For this project, you will train an agent to navigate (and collect bananas!) in a large, square world.

Trained Agent

A reward of +1 is provided for collecting a yellow banana, and a reward of -1 is provided for collecting a blue banana. Thus, the goal of your agent is to collect as many yellow bananas as possible while avoiding blue bananas.
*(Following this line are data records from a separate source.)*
Lemma CheckBin_spec T St En C s :
  BinsOk s → 0 <= C < EfiMaxMemoryType →
  wp (CheckBin T St En C tt) (λ _ s', s' = s ∧ ¬ touches_bin s T St En C) (λ e s', e = RETURN_NOT_FOUND ∧ s' = s ∧ touches_bin s T St En C) s.
Proof.
  intros Hb HC. unfold CheckBin. destruct (bin_lookup s C Hb HC) as (st & Hst & _).
  assert (∀ b : bool, b = true → T ≠ C → st_Special st && (0 <? st_NumberOfPages st) = true →
    (b = true → st_BaseAddress st <= St <= st_MaximumAddress st ∨ st_BaseAddress st <= En <= st_MaximumAddress st ∨
      St < st_BaseAddress st ∧ st_MaximumAddress st < En) → touches_bin s T St En C) as Htouch.
  { intros b Hbt Hne Hsp Hd. apply andb_true_iff in Hsp as [? ?]. split; [done|]. exists st. split_and!; [done|done|lia|auto]. }
  wp_step; [|wp_step; split; [done|]; intros [? _]; lia].
  wp_step. apply (wp_get_bin _ st); [done|].
  wp_step; [|wp_step; split; [done|]; intros (_ & st' & Hst' & Hsp & Hn & _); rewrite Hst' in Hst; injection Hst as ->; rewrite Hsp in *; lia].
  assert (T ≠ C) as Hne by lia.
  wp_step. wp_step; [intros Hc; split_and!; [done|done|]; apply (Htouch _ Hc); [done|done|lia]|].
  wp_step. wp_step; [intros Hc; split_and!; [done|done|]; apply (Htouch _ Hc); [done|done|lia]|].
  wp_step; [intros Hc; split_and!; [done|done|]; apply (Htouch _ Hc); [done|done|lia]|].
  split; [done|]. intros (_ & st' & Hst' & _ & _ & Ht). rewrite Hst' in Hst. injection Hst as ->. lia.
Qed.

(** Why an address is refused before the memory map is looked at. *)
Definition refused (s : PAGES) (T M N : Z) : Prop :=
  N = 0 ∨ MAX_ALLOC_ADDRESS < N ∨ MAX_ALLOC_ADDRESS < M + N - 1 ∨ ∃ C, 0 <= C < EfiMaxMemoryType ∧ touches_bin s T M (M + N - 1) C.

Lemma CheckAddress_spec T M P s :
  BinsOk s → u64 M → 0 <= P → (2 ^ EFI_PAGE_SHIFT | M) →
  wp (CheckAddress T M P) (λ _ s', s' = s ∧ 0 < P ∧ P * 2 ^ EFI_PAGE_SHIFT < 2 ^ 64 ∧ pages M (M + P * 2 ^ EFI_PAGE_SHIFT - 1) ∧
    ¬ refused s T M (P * 2 ^ EFI_PAGE_SHIFT)) (λ e s', e = RETURN_NOT_FOUND ∧ s' = s ∧ refused s T M (P * 2 ^ EFI_PAGE_SHIFT)) s.
Proof.
  intros Hb [HM0 HM] HP Hal. destruct config_max as (Hm1 & Hm2 & Hm3). pose proof UINTN_WIDTH_64. pose proof (Z.pow_le_mono_r 2 UINTN_WIDTH 64).
  unfold CheckAddress. set (N := P * 2 ^ EFI_PAGE_SHIFT). unfold RShiftU64. rewrite Z.shiftr_div_pow2 by (unfold EFI_PAGE_SHIFT; lia).
  pose proof (Z.div_mod MAX_ALLOC_ADDRESS (2 ^ EFI_PAGE_SHIFT)) as Hdm. pose proof (Z.mod_pos_bound MAX_ALLOC_ADDRESS (2 ^ EFI_PAGE_SHIFT)) as Hmb.
  wp_step. wp_step.
  { intros Hc. split_and!; [done|done|]. unfold N, EFI_PAGE_SHIFT in *. destruct (decide (P = 0)) as [->|]; [by left|right; left]. destruct Hm3. lia. }
  assert (0 < P ∧ N <= MAX_ALLOC_ADDRESS) as [HP0 HN] by (unfold N, EFI_PAGE_SHIFT in *; lia).
  unfold LShiftU64. rewrite Z.shiftl_mul_pow2 by (unfold EFI_PAGE_SHIFT; lia). fold N.
  assert (4096 <= N) by (unfold N, EFI_PAGE_SHIFT; lia). rewrite (wrap_small 64 N) by (split; lia).
  assert (wrap 64 (M + N - 1) = M + N - 1 ∧ M + N - 1 < 2 ^ 64 ∨ wrap 64 (M + N - 1) < M ∧ 2 ^ 64 <= M + N - 1) as Hw.
  { destruct (decide (M + N - 1 < 2 ^ 64)); [left; rewrite wrap_small by (split; lia); lia|right]. unfold wrap.
    assert ((M + N - 1) mod 2 ^ 64 = M + N - 1 - 2 ^ 64) as Heq by (symmetry; apply (Z.mod_unique _ _ 1); lia). lia. }
  wp_step. wp_step. { intros Hc. split_and!; [done|done|]. right; right; left. lia. }
  destruct Hw as [[Hw Hlt]|?]; [|lia]. rewrite Hw in *.
  eapply wp_mono; [apply (wp_for_loop (λ i _ s', s' = s ∧ ∀ C, 0 <= C < i → ¬ touches_bin s T M (M + N - 1) C)
    (λ e s', e = RETURN_NOT_FOUND ∧ s' = s ∧ refused s T M N)); [split; [done|lia]|]| |done].
  - intros j [] s' Hj (-> & Hprev). eapply wp_mono; [apply CheckBin_spec; [done|unfold EfiMaxMemoryType in *; lia]|..].
    + intros _ s' [-> Hn]. split; [done|]. intros C HC. destruct (decide (C = j)) as [->|]; [done|]. apply Hprev. lia.
    + intros e s' (-> & -> & Ht). split_and!; [done|done|]. right; right; right. exists j. split; [unfold EfiMaxMemoryType in *; lia|done].
  - intros _ s' (-> & Hnone). split_and!; [done|done|lia|..].
    + split_and!; [lia|lia|lia|done|]. destruct Hal as [q Hq]. exists (q + P). unfold N. lia.
    + intros [?|[?|[?|(C & HC & Ht)]]]; [lia|lia|lia|]. apply (Hnone C); [unfold EfiMaxMemoryType in *; lia|done].
Qed.

(** ** The allocation *)

Lemma convert_spec s r P T :
  Quiet s → Supply s (P * 2 ^ EFI_PAGE_SHIFT) → 0 < P → P * 2 ^ EFI_PAGE_SHIFT < 2 ^ 64 → pages r (r + P * 2 ^ EFI_PAGE_SHIFT - 1) →
  T ≠ EfiConventionalMemory → 0 <= T →
  wp (CoreConvertPages CoreFreeMemoryMapStack r P T)
    (λ _ s', ∃ a s2, Converted s r (r + P * 2 ^ EFI_PAGE_SHIFT - 1) EfiConventionalMemory a T a s2 ∧ Settled s2 s' ∧ Quiet s')
    (λ e s', e = RETURN_NOT_FOUND ∧ s' = s ∧ NotConverted r (r + P * 2 ^ EFI_PAGE_SHIFT - 1) true T s) s.
Proof.
  intros Hq Hs HP HPb Hp HT HT0. apply CoreConvertPages_alloc; try done; [apply (qu_ok _ Hq)|rewrite (qu_depth _ Hq); done|].
  intros a s1 Hcv. eapply wp_mono; [by eapply Supply_settles| |done]. intros _ s2 [Hse Hq2]. by exists a, s1.
Qed.

Section Request.
Context (T P M : Z) (s : PAGES).
Context (HT0 : 0 <= T) (HT : T ≠ EfiConventionalMemory) (HM : u64 M) (HP : 0 <= P).
Context (HPw : P + 16 < 2 ^ UINTN_WIDTH) (HPb : (P + 16) * 2 ^ EFI_PAGE_SHIFT <= 2 ^ 64).

Definition request_size : Z := RoundPages P (PageAlignment T) * 2 ^ EFI_PAGE_SHIFT.

Context (Hq : Quiet s) (Hlow : low_clear s (PageAlignment T)) (Hsup : Supply s request_size).

Lemma request_bounds : 0 <= RoundPages P (PageAlignment T) ∧ request_size < 2 ^ 64 ∧ (PageAlignment T | request_size) ∧ (2 ^ EFI_PAGE_SHIFT | request_size).
Proof.
  destruct (PageAlignment_pow T) as (k & Hk & Hal). unfold request_size. rewrite Hal. destruct (RoundPages_spec P k Hk HP HPw) as [Hr Hd].
  split_and!; [lia|unfold EFI_PAGE_SHIFT in *; lia|done|by exists (RoundPages P (2 ^ k))].
Qed.

(** The pages at [r] have been taken from a free range. *)
Definition GotPages (Max r : Z) (s' : PAGES) : Prop :=
  0 < request_size ∧ Allocated s T r request_size s' ∧ (PageAlignment T | r) ∧ r + request_size - 1 <= Max.

(** There is no such range in what the memory map is then. *)
Definition NoPages (Max : Z) (s' : PAGES) : Prop :=
  Quiet s' ∧ Evolved s s' ∧ (0 < request_size → ∀ a, candidate (gMemoryMap s') Max 0 request_size (PageAlignment T) a → a <= 0).

Lemma find_and_convert Max :
  0 <= Max < 2 ^ 64 →
  wp (Start ← FindFreePages CoreFreeMemoryMapStack Max (RoundPages P (PageAlignment T)) T (PageAlignment T);
      fail_if (Start =? 0) RETURN_OUT_OF_RESOURCES;;
      Status ← attempt (CoreConvertPages CoreFreeMemoryMapStack Start (RoundPages P (PageAlignment T)) T);
      match Status with
      | inr _ => mret Start
      | inl e =>
          Promoted ← PromoteMemoryResource CoreFreeMemoryMapStack;
          if negb Promoted then raise e
          else CoreConvertPages CoreFreeMemoryMapStack Start (RoundPages P (PageAlignment T)) T;; mret Start
      end)
    (λ r s', 0 < r ∧ GotPages Max r s') (λ e s', e = RETURN_OUT_OF_RESOURCES ∧ NoPages Max s') s.
Proof.
  intros HMax. destruct request_bounds as (HR & HN & HNd & HNp). destruct (PageAlignment_pow T) as (k & Hk & Hal).
  unfold GotPages, NoPages, request_size in *. set (R := RoundPages P (PageAlignment T)) in *. set (N := R * 2 ^ EFI_PAGE_SHIFT) in *.
  assert (EFI_PAGE_SHIFT <= k <= 32) as Hkr by (unfold EFI_PAGE_SHIFT; lia). rewrite Hal in *.
  wp_step. eapply wp_mono; [by apply (FindFreePages_spec Max R T k s)| |done].
  intros r s1 [[n Hpt] [Hf Hf0]]. fold N in Hf, Hf0. wp_step.
  wp_step. { intros Hr. split; [done|]. split_and!; [apply (pt_quiet _ _ _ Hpt)|apply (pt_evolved _ _ _ Hpt)|]. apply Hf0. lia. }
  destruct (Hf ltac:(lia)) as (Hr & HN0 & Hc). pose proof (pt_quiet _ _ _ Hpt) as Hq1. pose proof (qu_ok _ Hq1) as Hok1.
  destruct (candidate_pages s1 Max N k r Hok1 (proj1 Hkr) HN0 HNp Hc) as (Hp & _ & HrM & _).
  assert (0 < R) as HR0 by (unfold N, EFI_PAGE_SHIFT in HN0; lia).
  wp_step. apply wp_attempt. eapply wp_mono; [apply (convert_spec s1 r R T); try done; by eapply Supply_promoted|..]; fold N.
  - intros _ s3 (a & s2 & Hcv & Hse & Hq3). wp_step. split_and!; [done|done| |..|done].
    + by eapply Allocated_intro; [apply (pt_evolved _ _ _ Hpt)|..].
    + destruct Hc as (e & _ & _ & _ & _ & _ & _ & Hd). apply (Z.divide_add_cancel_r _ N); [done|]. by rewrite Z.add_comm.
  - intros e s' (-> & -> & Hnc). exfalso. exact (NotConverted_candidate s1 Max N k r T Hok1 (proj1 Hkr) HN0 HNp HT Hnc Hc).
Qed.
(* ===== verification/PageBins.v ===== *)
(** Page.c: adding memory, and the bins that keep the memory of a type together. *)
From stdpp Require Import list.
From S2P Require Import Prelude Base Buffer Platform Overflow ImageRecord MemoryMap SplitTable SplitCoverage MemoryMerge GetMemoryMap PageAlloc PageMapSpec PageFind PageConvert PageStack PageServices PageSample.

Definition set_bin (Base Maximum Pages : Z) (st : EFI_MEMORY_TYPE_STATISTICS) : EFI_MEMORY_TYPE_STATISTICS :=
  {| st_BaseAddress := Base; st_MaximumAddress := Maximum; st_CurrentNumberOfPages := st_CurrentNumberOfPages st;
     st_NumberOfPages := Pages; st_InformationIndex := st_InformationIndex st; st_Special := st_Special st; st_Runtime := st_Runtime st |}.

Definition set_InformationIndex (v : Z) (st : EFI_MEMORY_TYPE_STATISTICS) : EFI_MEMORY_TYPE_STATISTICS :=
  {| st_BaseAddress := st_BaseAddress st; st_MaximumAddress := st_MaximumAddress st; st_CurrentNumberOfPages := st_CurrentNumberOfPages st;
     st_NumberOfPages := st_NumberOfPages st; st_InformationIndex := v; st_Special := st_Special st; st_Runtime := st_Runtime st |}.

Section Code.
Context `{!Platform, !PageConfig}.

(** [for (Index = 0; gMemoryTypeInformation[Index].Type != EfiMaxMemoryType; Index++)], from Index on, threading
    [acc]; [continue] for a type that is not valid. *)
Fixpoint information_loop {A} (fuel : nat) (Index : Z) (body : Z → EFI_MEMORY_TYPE_INFORMATION → A → PageM A) (acc : A) : PageM A :=
  match fuel with
  | O => crash OutOfBounds
  | S fuel =>
      s ← getS;
      match gMemoryTypeInformation s !! Z.to_nat Index with
      | None => crash OutOfBounds
      | Some mti =>
          if mti_Type mti =? EfiMaxMemoryType then mret acc
          else
            acc' ← (if EfiMaxMemoryType <? mti_Type mti then mret acc else body Index mti acc);
            information_loop fuel (Index + 1) body acc'
      end
  end.

Definition for_information {A} (body : Z → EFI_MEMORY_TYPE_INFORMATION → A → PageM A) (acc : A) : PageM A :=
  s ← getS; information_loop (length (gMemoryTypeInformation s)) 0 body acc.

(** EFI_PAGES_TO_SIZE (gMemoryTypeInformation[Index].NumberOfPages), on UINT32. *)
Definition BinSize (mti : EFI_MEMORY_TYPE_INFORMATION) : Z := wrap 32 (Z.shiftl (mti_NumberOfPages mti) EFI_PAGE_SHIFT).

Definition put_information (Index : Z) (mti : EFI_MEMORY_TYPE_INFORMATION) : PageM unit :=
  modify (λ s, set_gMemoryTypeInformation (<[Z.to_nat Index := mti]> (gMemoryTypeInformation s)) s).

(** The body of the loop that places the bins below Top. *)
Definition PlaceBin (Index : Z) (mti : EFI_MEMORY_TYPE_INFORMATION) (Top : Z) : PageM Z :=
  if mti_NumberOfPages mti =? 0 then mret Top
  else
    let Base := wrap 64 (Top - BinSize mti) in
    st ← get_bin (mti_Type mti);
    put_bin (mti_Type mti) (set_bin Base (wrap 64 (Top - 1)) (mti_NumberOfPages mti) st);;
    s ← getS;
    (if Base <? mDefaultMaximumAddress s then modify (set_mDefaultMaximumAddress (wrap 64 (Base - 1))) else mret tt);;
    put_information Index {| mti_Type := mti_Type mti; mti_NumberOfPages := 0 |};;
    mret Base.
(* ===== verification/PoolTake.v ===== *)
(** Pool.c: CoreAllocatePoolI. *)
From stdpp Require Import list gmap.
From S2P Require Import Prelude Base Buffer Platform Overflow ImageRecord MemoryMap SplitTable SplitCoverage MemoryMerge GetMemoryMap PageAlloc PageMapSpec PageFind PageConvert PageStack PageServices PageSample PageAllocate PoolAlloc PoolSpec PoolLists PoolInv.

(** A cell of a memory that was written to. *)
Ltac cell_lookup :=
  unfold OFFSET_OF_Type, OFFSET_OF_TailSize, OFFSET_OF_Index, HEAD_TO_TAIL;
  rewrite forgotten_lookup, decide_False by lia;
  repeat first [rewrite lookup_insert_eq; reflexivity|rewrite lookup_insert_ne by lia]; try reflexivity.

Section Take.
Context `{!Platform, !PlatformOk, !PageConfig, !PageConfigOk} {P : Type} `{!PoolPages P, !PoolPagesLaws P}.
Implicit Types s : POOLS P.

(** ** The head and the tail *)

(** Nothing has changed but the memory from [a] to before [b], and Used. *)
Record Wrote (a b : Z) s s' : Prop := {
  wr_pages : pages_state s' = pages_state s;
  wr_ok : PoolsOk s';
  wr_lists : ∀ T i, free_list s' T i = free_list s T i;
  wr_memory : same_outside (memory s) (memory s') a b;
}.

Lemma FinishAllocation_spec T Head Size s E :
  PoolsOk s → 0 <= T < EfiMaxMemoryType → Head ≠ 0 → POOL_OVERHEAD <= Size < 2 ^ UINTN_WIDTH →
  wp (FinishAllocation (Builtin T) Head T Size) (λ b s', b = Head + SIZE_OF_POOL_HEAD ∧ Wrote Head (Head + Size) s s' ∧ head_mem (memory s') T Head Size ∧
    memory s' !! (Head + OFFSET_OF_Index) = memory s !! (Head + OFFSET_OF_Index)) E s.
Proof.
  intros Hok HT HH HS. destruct layout_facts as (? & ? & ? & ? & ? & ? & ? & ? & ?).
  destruct (pool_lookup s T 0 Hok) as (p & Hp & _); [split; [done|unfold MAX_POOL_LIST; lia]|].
  unfold FinishAllocation. rewrite (proj2 (Z.eqb_neq _ _) HH). wp_step. apply (wp_get_pool _ _ _ _ p Hp). wp_step. unfold put_pool. wp_step.
  destruct (set_Used_lists T (wrapn (pool_Used p + Size)) s p Hp Hok) as [Hok1 Hl1].
  set (s1 := set_mPoolHead _ s). change (PoolsOk s1) in Hok1. change (∀ T' i, free_list s1 T' i = free_list s T' i) in Hl1.
  unfold write, forget. do 13 wp_step. split; [done|]. unfold wrapn. rewrite wrap_small by (split; lia).
  assert (pages_state s1 = pages_state s ∧ memory s1 = memory s) as [Hps Hms] by done. clearbody s1.
  cbn [memory set_memory]. rewrite Hms. unfold OFFSET_OF_Type, OFFSET_OF_TailSize, OFFSET_OF_Index, HEAD_TO_TAIL.
  split_and!; [constructor; cbn; [done|by destruct Hok1|done|]|constructor|].
  - repeat (eapply same_outside_trans; [|apply same_outside_forgotten || apply same_outside_insert]); try lia. done.
  - cell_lookup.
  - cell_lookup.
  - cell_lookup.
  - cell_lookup.
  - cell_lookup.
  - cell_lookup.
Qed.

(** ** New pages *)

Record NewPages (T N : Z) (L : list Region) (a : Z) s s' : Prop := {
  np_ok : PoolsOk s';
  np_lists : ∀ T i, free_list s' T i = free_list s T i;
  np_pages : a = 0 ∧ memory s' = memory s ∧ holds (pages_state s') L ∨
    0 < a ∧ (PageAlignment T | a) ∧ holds (pages_state s') ({| rg_type := T; rg_base := a; rg_size := N * 2 ^ EFI_PAGE_SHIFT |} :: L) ∧
    same_outside (memory s) (memory s') a (a + N * 2 ^ EFI_PAGE_SHIFT);
}.

Lemma CoreAllocatePoolPagesI_spec T N L s :
  PoolsOk s → holds (pages_state s) L → pool_type T → 0 < N → (PageAlignment T | N * 2 ^ EFI_PAGE_SHIFT) →
  N + 16 < 2 ^ UINTN_WIDTH → (N + 16) * 2 ^ EFI_PAGE_SHIFT <= 2 ^ UINTN_WIDTH → ready (pages_state s) T (N * 2 ^ EFI_PAGE_SHIFT) →
  wp (CoreAllocatePoolPagesI T N (PageAlignment T)) (λ a s', NewPages T N L a s s') (λ _ _, False) s.
Proof.
  intros Hok Hh HT HN Hd Hw Hb Hr. unfold CoreAllocatePoolPagesI. do 2 wp_step.
  destruct (wp_total _ _ _ (AllocatePoolPages_law _ L T N Hh HT HN Hd Hw Hb Hr)) as (a & t & Hrun & Ha). rewrite Hrun. do 2 wp_step.
  rewrite Z.shiftl_mul_pow2 by done. destruct (Z.eqb_spec a 0) as [->|Hne].
  - do 3 wp_step. destruct Ha as [[_ Ha]|[? _]]; [|lia]. constructor; [by destruct Hok|done|by left].
  - unfold forget. do 3 wp_step. destruct Ha as [[? _]|(Ha & Had & Hh')]; [done|]. constructor; [by destruct Hok|done|right].
    split_and!; [done|done|done|]. cbn. apply same_outside_forgotten; lia.
Qed.

(** ** A block is taken *)

Lemma filter_keep {Q : Z → Prop} `{∀ x, Decision (Q x)} (l : list Z) : (∀ x, x ∈ l → Q x) → filter Q l = l.
Proof.
  induction l as [|x l IH]; intros Hl; [done|]. rewrite filter_cons_True by (apply Hl; left). f_equal. apply IH. intros y Hy. apply Hl. by right.
Qed.

(** The page [c] with other blocks. *)
Definition with_blocks (c : pool_page) (bs : list block) : pool_page := {| ck_type := ck_type c; ck_base := ck_base c; ck_blocks := bs |}.

(** The block of the list [j] at [a] in a page: [u] is [None] if it is free. *)
Record BlockIn (C : list pool_page) (T j : Z) (u : option Z) (a : Z) (C1 : list pool_page) (c : pool_page) (C2 : list pool_page) (B1 B2 : list block) : Prop := {
  fi_chunks : C = C1 ++ c :: C2;
  fi_type : ck_type c = T;
  fi_blocks : ck_blocks c = B1 ++ (j, u) :: B2;
  fi_address : a = ck_base c + blocks_total B1;
}.
Lemma shr_exact (N E n : Z) :
  0 <= N -> 0 <= n ->
  exists mrs,
    shr (Build_shr_record N false false) E n = (mrs, E + n) /\
    shr_m mrs = N / 2 ^ n /\
    round_nearest_even (shr_m mrs) (loc_of_shr_record mrs)
    = if n =? 0 then N else rne_shift N n.
Proof.
  intros HN Hn. destruct n as [ | p | p ]; try lia.
  - exists (Build_shr_record N false false). simpl.
    rewrite Z.add_0_r, Z.div_1_r. auto.
  - exists (iter_pos shr_1 p (Build_shr_record N false false)).
    unfold shr. split; [ reflexivity | ].
    rewrite iter_pos_nat.
    pose proof (shr_inv_iter N (Pos.to_nat p) HN) as Hinv.
    assert (Hp : Z.of_nat (Pos.to_nat p) = Z.pos p) by apply positive_nat_Z.
    split.
    + destruct Hinv as (_ & Hq & _). rewrite Hq, Hp. reflexivity.
    + rewrite (round_shr N (Pos.to_nat p)); [ | lia | exact Hinv ].
      rewrite Hp. reflexivity.
Qed.

End Shifts.

Section RoundAux.

Lemma rne_shift_bounds (X n : Z) :
  0 <= X -> 0 <= n ->
  X / 2 ^ n <= rne_shift X n <= X / 2 ^ n + 1.
Proof.
  intros HX Hn. unfold rne_shift.
  destruct (2 * (X mod 2 ^ n) ?= 2 ^ n); [ destruct (Z.even _) | | ]; lia.
Qed.

Lemma rnd_m_bounds (N : Z) :
  53 <= digits N -> 0 < N -> 2 ^ 52 <= rnd_m N <= 2 ^ 53.
Proof.
  intros Hd HN. unfold rnd_m.
  pose proof (digits_bounds N HN) as [Hlo Hhi].
  destruct (Z.eqb_spec (digits N - 53) 0) as [E0 | E0].
  - replace (digits N) with 53 in * by lia. simpl in Hlo. lia.
  - set (n := digits N - 53) in *.
    assert (Hn : 0 < n) by lia.
    pose proof (rne_shift_bounds N n ltac:(lia) ltac:(lia)) as Hb.
    assert (Hp : 0 < 2 ^ n) by (apply Z.pow_pos_nonneg; lia).
    assert (H1 : 2 ^ (digits N - 1) = 2 ^ 52 * 2 ^ n).
    { rewrite <- Z.pow_add_r by lia. f_equal. lia. }
    assert (H2 : 2 ^ digits N = 2 ^ 53 * 2 ^ n).
    { rewrite <- Z.pow_add_r by lia. f_equal. lia. }
    assert (2 ^ 52 <= N / 2 ^ n).
    { apply Z.div_le_lower_bound; lia. }
    assert (N / 2 ^ n < 2 ^ 53).
    { apply Z.div_lt_upper_bound; lia. }
    lia.
Qed.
The state space has 37 dimensions and contains the agent's velocity, along with ray-based perception of objects around agent's forward direction. Given this information, the agent has to learn how to best select actions. Four discrete actions are available, corresponding to:

  • 0 - move forward.
  • 1 - move backward.
  • 2 - turn left.
  • 3 - turn right.

The task is episodic, and in order to solve the environment, your agent must get an average score of +13 over 100 consecutive episodes.

Project Detail

  • PyTorch is used as deep learning framework for defining DQN. If we are curious about the theory of DQN used in this project, please refer to Report
  • Unity is used as an RL environment and its detail is as below.
    • One agent is configured with the name of "BananaBrain", and the size of its action spaces is 4.
    • The size of a states is 37 dimension, and it is not fixel based.
INFO:unityagents:
'Academy' started successfully!
Unity Academy name: Academy
        Number of Brains: 1
        Number of External Brains : 1
        Lesson number : 0
        Reset Parameters :
Unity brain name: BananaBrain
        Number of Visual Observations (per agent): 0
        Vector Observation space type: continuous
        Vector Observation space size (per agent): 37
        Number of stacked Vector Observation: 1
        Vector Action space type: discrete
        Vector Action space size (per agent): 4
        Vector Action descriptions: , , , 
  • An episode runs up to 300 steps
  • To goal of this project is to acheive an average cumulative score over 100 episode 13 or higher. In this project, I increase the target average rewards to 15 from 13 in order to make the agent play well on a single episode.
  • If you are curious about the detail algorithm and the performance with the trained agent, refer to Report (PDF version)

Codes in this project

  • Navigation.ipynb
    • A Jupyter notebook where all the code execution happens from RL environment creation, RL training, and testing.
  • dqn_agent.py
    • A module which defines Agent class and ReplayBuffer for experience replay.
    • Agent class;
      • chooses an action using the policy
      • updates the replay buffer, and trigger DQN training
      • executes DQN training and updates the target policy gradually
    • ReplayBuffer class;
      • provides an interface for adding a tuple into the buffer
      • provides a mini-batch from the buffer for mini-batch SGD training
  • model.py
    • QNetwork class is defines a DQN model in PyTorch

Getting Started - Install Unity environment

In order to run this reinforcement learning example, you need to install the environment as well as python and PyTorch. The below is to guide you how to install the environment per your OS environment.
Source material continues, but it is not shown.